Phase III: Return to Function (Weeks 12+)
Goals: Restore full strength, power, and endurance, and gradually return to sport-specific activities.
- Strength and Endurance Training:
- Continue progressive resistance exercises.
- Incorporate sport-specific exercises to simulate throwing demands.
- Plyometric exercises with increasing intensity and velocity.
- Consider isokinetic testing to assess strength and power.
- Throwing Program:
- Initiate a structured throwing program under the guidance of a qualified coach or trainer.
- Gradually increase throwing distance, velocity, and frequency.
- Monitor for pain, swelling, and fatigue.
- Focus on proper throwing mechanics to minimize stress on the UCL.
- Functional Progression:
- Gradually increase participation in sport-specific drills and activities.
- Monitor for pain, swelling, and fatigue.
- Criteria for Return to Sport:
- Full, pain-free ROM.
- Symmetrical strength and endurance compared to the non-operative arm.

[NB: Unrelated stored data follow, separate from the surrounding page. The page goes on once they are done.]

Lemma headers_set h a b : headers (set_hdr h a b) = <[a := b]> (headers h).
Proof. done. Qed.

Lemma hdr_set_eq h a b : hdr (set_hdr h a b) a = b.
Proof. unfold hdr. by rewrite headers_set, lookup_insert_eq. Qed.

Lemma hdr_set_ne h a b x : x <> a -> hdr (set_hdr h a b) x = hdr h x.
Proof. intros. unfold hdr. by rewrite headers_set, lookup_insert_ne. Qed.

(** The tiles from [l1] on are replaced: what is left to show is the new
    middle, when only addresses from [addr l1] on were written. *)
Lemma links_from h h' l1 bs bs' :
  Forall good l1 -> seg (headers h) 0 HEAP_BASE l1 (addr l1) ->
  (forall x, x < addr l1 -> headers h' !! x = headers h !! x) ->
  seg (headers h') (last_addr 0 HEAP_BASE l1) (addr l1) bs' 0 -> bs' <> [] ->
  Forall good bs' -> total l1 + total bs' <= HEAP_MAX_SIZE -> bs = l1 ++ bs' -> links h' bs.
Proof.
  intros Hg Hs Hx Hs' Hne Hg' Ht ->. split.
  - apply seg_app. rewrite bool_decide_false by done. split; [|done].
    apply (seg_ext (headers h)); [done | | done]. intros x Hx'. apply Hx. unfold addr. lia.
  - by apply Forall_app.
  - by rewrite total_app.
Qed.

Lemma links_set_state h l1 b l2 u :
  links h (l1 ++ b :: l2) ->
  links (set_hdr h (addr l1) (with_state (hdr h (addr l1)) (bstate (mk_blk (bsz b) u)))) (l1 ++ mk_blk (bsz b) u :: l2).
Proof.
  intros Hl. rewrite (hdr_at h l1 b l2 Hl). pose proof (links_split h l1 b l2 Hl) as (Hs1 & Hb & Hs2 & Hg1 & Hgb & Hg2 & Ht).
  eapply (links_from h); [exact Hg1 | exact Hs1 | | | | | | reflexivity].
  - intros x Hx. rewrite headers_set, lookup_insert_ne by lia. done.
  - rewrite headers_set. simpl. rewrite lookup_insert_eq. split.
    + unfold link, with_state. simpl. do 2 f_equal. case_bool_decide; [done|].
      rewrite addr_app, total_single. done.
    + pose proof (tile_pos b Hgb). apply seg_insert_out; [done | left; unfold tile in *; simpl; lia |].
      by rewrite addr_app, total_single in Hs2.
  - done.
  - by constructor.
  - rewrite total_cons. unfold tile in *. simpl. lia.
Qed.

(** *** Splitting *)

Definition split_tiles (b : blk) (sz : Z) : list blk :=
  if bsz b <? sz + HEADER + ALIGNMENT then [b]
  else [mk_blk sz (bused b); mk_blk (bsz b - sz - HEADER) false].

Lemma relink_seg h p l1 l2 r nx :
  Forall good l2 -> Forall good l1 -> seg (headers h) p (addr l1) l2 nx ->
  seg (headers (relink (link l1 l2) r h)) r (addr l1) l2 nx.
Proof.
  intros Hg2 Hg1 Hs. unfold relink, link. destruct l2 as [|c l2]; simpl; [done|].
  rewrite addr_not_null by done. simpl negb. cbv iota. rewrite headers_set.
  apply (seg_set_prev _ p); [done | done |]. simpl in Hs. unfold hdr. by destruct Hs as (-> & _).
Qed.

Lemma relink_out h r l1 l2 x : x <> addr l1 -> headers (relink (link l1 l2) r h) !! x = headers h !! x.
Proof.
  intros Hx. unfold relink, link. destruct l2 as [|c l2]; simpl; [done|]. case_match; [|done].
  rewrite headers_set, lookup_insert_ne by done. done.
Qed.

Lemma relink_hdr h r l1 l2 x : x <> addr l1 -> hdr (relink (link l1 l2) r h) x = hdr h x.
Proof. intros Hx. unfold hdr. by rewrite relink_out. Qed.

- Successful completion of a throwing program without pain or complications.
- Surgeon and physical therapist clearance.
Common Special Tests for UCL Injuries
- Moving Valgus Stress Test: Patient supine or seated. Examiner abducts the patient's arm to 90 degrees, maximally externally rotates the shoulder, and then quickly extends the elbow from maximal flexion to approximately 30 degrees of flexion while applying a valgus stress. A positive test is indicated by pain reproduced between 70 and 120 degrees of elbow flexion.
- Valgus Stress Test (at 0 and 30 degrees of elbow flexion): With the patient supine or seated, the examiner applies a valgus force to the elbow while stabilizing the humerus. The test is performed at both 0 degrees (full extension) and 30 degrees of flexion. Increased laxity or pain compared to the uninvolved side indicates a positive test. Laxity at 0 degrees may indicate injury to the posterior capsule, olecranon, or other ligaments in addition to the UCL.
- Milking Maneuver: Patient seated or standing. Patient's elbow is flexed to 90 degrees with the forearm supinated. The examiner grasps the patient's thumb, pulling it inferiorly, applying a valgus stress to the elbow. Pain reproduction is a positive test.
Disclaimer: This protocol is intended as a guideline and should not be substituted for professional medical advice. Consult with your physician and physical therapist to develop a personalized rehabilitation plan.